Janis Morrissey, dietitian with the Irish Heart Foundation: "Our response to this report is that it's really unhelpful and misleading. It's cherry picked particular studies which are flawed and doesn't look at the full entirety of research that's out there in terms of heart disease.
"There is a proven causal link between a diet high in saturated fat and high cholesterol levels and there's thousands of studies that demonstrate that.
"We know that we need a certain amount of fat in the diet and that not all fat is bad. Generally it would be about the 30pc mark for the total amount of fat in the diet. In terms of saturated fat, our evidence is saying as much as possible to choose fresh, unprocessed foods, lean cuts of meat and low-fat dairy products.
"Eat less chocolate and pastries, which are the main sources of the so-called bad fats in the diet, and try to eat more of the good fats.
"We still support using low-fat dairy products, which are much lower in saturated fat, and that [message] is consistent with the World Health Organisation and other very reputable national and international organisations.
"The research around fat is obviously ongoing. There is some interesting areas of research and maybe in 10 years time we may be saying something different.
"But we need to look at what the evidence is telling us now - and what it's telling us is not what this report is saying."
Dr Cliodhna Foley-Nolan, director of Human Health and Nutrition with Safefood: "Dietary guidelines here would be similar to the UK. We need fat in our diet, but there is a limit to the amount. The recommended daily amount is no more than 35pc of the daily calorie intake and no more than 11pc saturated fats.
"Some of the science [in the report] may be valid, but there's a problem with the communication. Cooking from scratch and eating less processed food is well accepted.
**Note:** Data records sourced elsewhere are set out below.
(** ** [monitor]: the credential check *)

Definition refreshTokenIfNeeded (cfg : Config) : prog (option error * Config) :=
  if TokenExpiry cfg =? 0 then Ret (Some ErrNoTokenExpiry, cfg)
  else
    let expiry := Unix (TokenExpiry cfg) in
    now <- perform Now ;;
    if Before now (Add expiry (-10 * Minute)) then Ret (None, cfg)
    else
      let token := mkToken (AccessToken cfg) (RefreshToken cfg) expiry in
      r <- perform (RefreshTokenCall token) ;;
      match r with
      | Err err => Ret (Some (ErrRefreshFailed err), cfg)
      | Ok newToken =>
          let cfg' := mkConfig (tok_AccessToken newToken) (tok_RefreshToken newToken)
                               (toUnix (tok_Expiry newToken))
                               (MonitorPaths cfg) (CheckInterval cfg) (Enabled cfg) in
          _ <- perform (Save cfg') ;;
          Ret (None, cfg')
      end.

(** ** [monitor]: the cycle *)

(** the local variables of [CheckOnce]; the two [int] counters never exceed
    the length of [statuses], a slice held in memory, so they do not wrap *)
Record Cycle : Type := mkCycle {
  statuses : list BackupStatus;
  successCount : Z;
  failedCount : Z;
  failedClients : list string
}.

Definition emptyCycle : Cycle := mkCycle [] 0 0 [].

(** the body of the inner loop of [CheckOnce], after [checkClientBackup] *)
Definition record (st : Cycle) (status : BackupStatus) : Cycle :=
  let statuses' := statuses st ++ [status] in
  match Error status with
  | Some _ =>
      mkCycle statuses' (successCount st) (failedCount st + 1)
              (failedClients st ++ [ClientName status])
  | None =>
      if HasBackup status
      then mkCycle statuses' (successCount st + 1) (failedCount st) (failedClients st)
      else mkCycle statuses' (successCount st) (failedCount st + 1)
                   (failedClients st ++ [ClientName status])
  end.

Fixpoint checkClients (client : Client) (subfolders : list Folder) (st : Cycle) : prog Cycle :=
  match subfolders with
  | [] => Ret st
  | subfolder :: rest =>
      status <- checkClientBackup client (folder_ID subfolder) (folder_Name subfolder) ;;
      checkClients client rest (record st status)
  end.

Fixpoint checkPaths (client : Client) (paths : list string) (st : Cycle) : prog Cycle :=
  match paths with
  | [] => Ret st
  | folderID :: rest =>
      r <- perform (GetSubfolders client folderID) ;;
      match r with
      | Err _ => checkPaths client rest st
      | Ok subfolders =>
          st' <- checkClients client subfolders st ;;
          checkPaths client rest st'
      end
  end.

(** [telegram.Client]; a [Monitor] holds [None] where [telegram.New] gave
    [nil] *)
Record TelegramClient : Type := mkTelegram { chatID : Z }.

Record Monitor : Type := mkMonitor {
  config : Config;
  telegram : option TelegramClient
}.

Section Notifications.

(** [t.Format(layout)] of package [time]: the text depends on the layout,
    the instant and the location (for [Local], on the zone database of the
    machine) *)
Variable Format : Time -> string -> string.

Definition lastBackupStr (status : BackupStatus) : string :=
  if negb (IsZero (LastBackup status))
  then Format (LastBackup status) "2006-01-02 15:04:05"
  else "Unknown"%string.

(** the first loop of [sendNotifications]; the error of a send is logged
    and dropped *)
Fixpoint sendAlerts (sts : list BackupStatus) : prog unit :=
  match sts with
  | [] => Ret tt
  | status :: rest =>
      if negb (HasBackup status) then
        _ <- perform (SendBackupAlert (ClientName status) (FolderPath status)
                                      (lastBackupStr status)) ;;
        sendAlerts rest
      else sendAlerts rest
  end.

Definition sendNotifications (m : Monitor) (sts : list BackupStatus)
    (successCount failedCount : Z) (failedClients : list string) : prog (option error) :=
  match telegram m with
  | None => Ret (Some ErrTelegramNotInitialized)
  | Some _ =>
      _ <- sendAlerts sts ;;
      let totalClients := len sts in
      r <- perform (SendSummaryReport totalClients successCount failedCount failedClients) ;;
      match r with
      | Some err => Ret (Some err)
      | None => Ret None
      end
  end.

(** [CheckOnce]: the error it returns and the monitor it leaves (its
    [config] is the one field the cycle can change) *)
Definition CheckOnce (m : Monitor) : prog (option error * Monitor) :=
  '(err, cfg) <- refreshTokenIfNeeded (config m) ;;
  let m := mkMonitor cfg (telegram m) in
  match err with
  | Some e => Ret (Some (ErrCheckRefresh e), m)
  | None =>
      let client := NewClient (AccessToken (config m)) in
      st <- checkPaths client (MonitorPaths (config m)) emptyCycle ;;
      _ <- sendNotifications m (statuses st) (successCount st) (failedCount st)
                             (failedClients st) ;;
      Ret (None, m)
  end.

(** [monitoringLoop], from its [for], the ticker being running (for an
    interval that is not positive [time.NewTicker] panics and no cycle is
    run): the loop has no bound of its own; [ticks] bounds the number of
    signals the model follows it for *)
Fixpoint monitoringLoop (ticks : nat) (m : Monitor) : prog Monitor :=
  match ticks with
  | O => Ret m
  | S ticks' =>
      s <- perform Select ;;
      match s with
      | Tick =>
          '(_, m') <- CheckOnce m ;;
          monitoringLoop ticks' m'
      | Stop => Ret m
      end
  end.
Statements like 'eating fat does not make you fat', however, are unhelpful. For most of us, it gives a very conflicting message.
"Overall, our message is still to limit the amount of saturated fat in your diet - by not having a large amount of visible fat on meat, for example - and have a variety of fat."
"The dietary guidelines here are constantly under review. I know that the Department of Health are about to come out with a new obesity strategy, and part of that will be some clarification on healthy eating guidelines.
"In the meantime, I would absolutely advise people to stick to the current guidelines."